Awaiting execution at the “chamber of the condemned,” as New York’s death row was then called, Czolgosz was further harassed by the prison superintendent. During an interview, the warden asked him, “You know. Emma Goldman says you are an idiot, and no good, and that you begged a quarter of her?” Czolgosz simply replied, “I don’t care what she says. She didn’t tell me to do this.”

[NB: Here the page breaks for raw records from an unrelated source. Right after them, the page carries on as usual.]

(* ===== verification/BuilderFacts.v ===== *)
(** * BuilderFacts: what a build asks of the daemon

    Theorems about [Builder].  They are invariants of the state and of its trace, and
    hold for every daemon; [ok] is the triple that a handler satisfies when it keeps an
    invariant, and ends in a weaker one when it fails. *)

From S2P Require Import Prelude Strconv GoPath Reference Opts Ports RunConfig GoMatch Dockerfile ShellWord Digest Builder.
Import Strings Strconv Opts.RunOpts Ports.Nat_ RunConfig GoMatch Dockerfile ShellWord Digest GoPath Builder.Fmt Builder.Builder.

Local Open Scope Z_scope.

(** ** Triples *)

Section triples.
  Context (I E : Builder → Prop) (IE : ∀ b, I b → E b).

Definition ends {A} (r : Builder * result berror A) : Prop :=
  match r with (b, Ok _) => I b | (b, Err _) => E b end.
Definition ok {A} (m : M A) : Prop := ∀ b, I b → ends (m b).

Lemma ok_ret {A} (x : A) : ok (ret x).
Proof. by intros b. Qed.
Lemma ok_throw {A} e : ok (throw e : M A).
Proof using IE. intros b H. by apply IE. Qed.
Lemma ok_gets {A} (f : Builder → A) : ok (gets f).
Proof. by intros b. Qed.
Lemma ok_lift {A} (r : result berror A) : ok (lift r).
Proof using IE. intros b H. unfold lift, ends. destruct r; [done|by apply IE]. Qed.
Lemma ok_modify f : (∀ b, I b → I (f b)) → ok (modify f).
Proof. intros H b Hb. by apply H. Qed.
Lemma ok_bind {A B} (m : M A) (k : A → M B) : ok m → (∀ x, ok (k x)) → ok (bind m k).
Proof.
  intros Hm Hk b Hb. specialize (Hm b Hb). unfold bind, ends in *. destruct (m b) as [b' [x|e]]; [by apply Hk|done].
Qed.
Lemma ok_finally {A} (m : M A) f : ok m → (∀ b, I b → I (f b)) → (∀ b, E b → E (f b)) → ok (finally m f).
Proof.
  intros Hm HI HE b Hb. specialize (Hm b Hb). unfold finally, ends in *. destruct (m b) as [b' [x|e]]; eauto.
Qed.
Lemma ok_use {A} (m : M A) b : ok m → I b → ends (m b).
Proof. intros Hm Hb. by apply Hm. Qed.
Lemma ok_mapM {A} (f : A → M unit) l : (∀ x, ok (f x)) → ok (mapM_ f l).
Proof. intros Hf. induction l as [|x l IH]; [apply ok_ret|]. simpl. by apply ok_bind. Qed.
Lemma ok_if {A} (c : bool) (m1 m2 : M A) : ok m1 → ok m2 → ok (if c then m1 else m2).
Proof. by destruct c. Qed.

The apparatus of judicial murder worked faster in those days. Czolgosz was awakened before dawn on October 29 for his trip into eternity, less than eight weeks after stepping up to McKinley in the Buffalo receiving line and shooting him twice. Leon demanded to make a statement with “a lot of people around,” but his request was denied. He was taken to a rubber platform and belted into the electric chair. To facilitate that era’s technology, salt water-soaked sponges were strapped to his head and below his knees. At 7:12 a.m., Czolgosz was killed with 1,700 volts of electricity. Earthly remains of his existence were obliterated. His clothes and belongings were burned, and a container of sulfuric acid was placed in his casket to speed the decomposition of his body. It is recorded that he was buried in the prison cemetery, but the location of his grave is unknown.

Information for this section from Richard Drinnon, Rebel In Paradise: A Biography of Emma Goldman (Chicago: University of Chicago Press, 1961).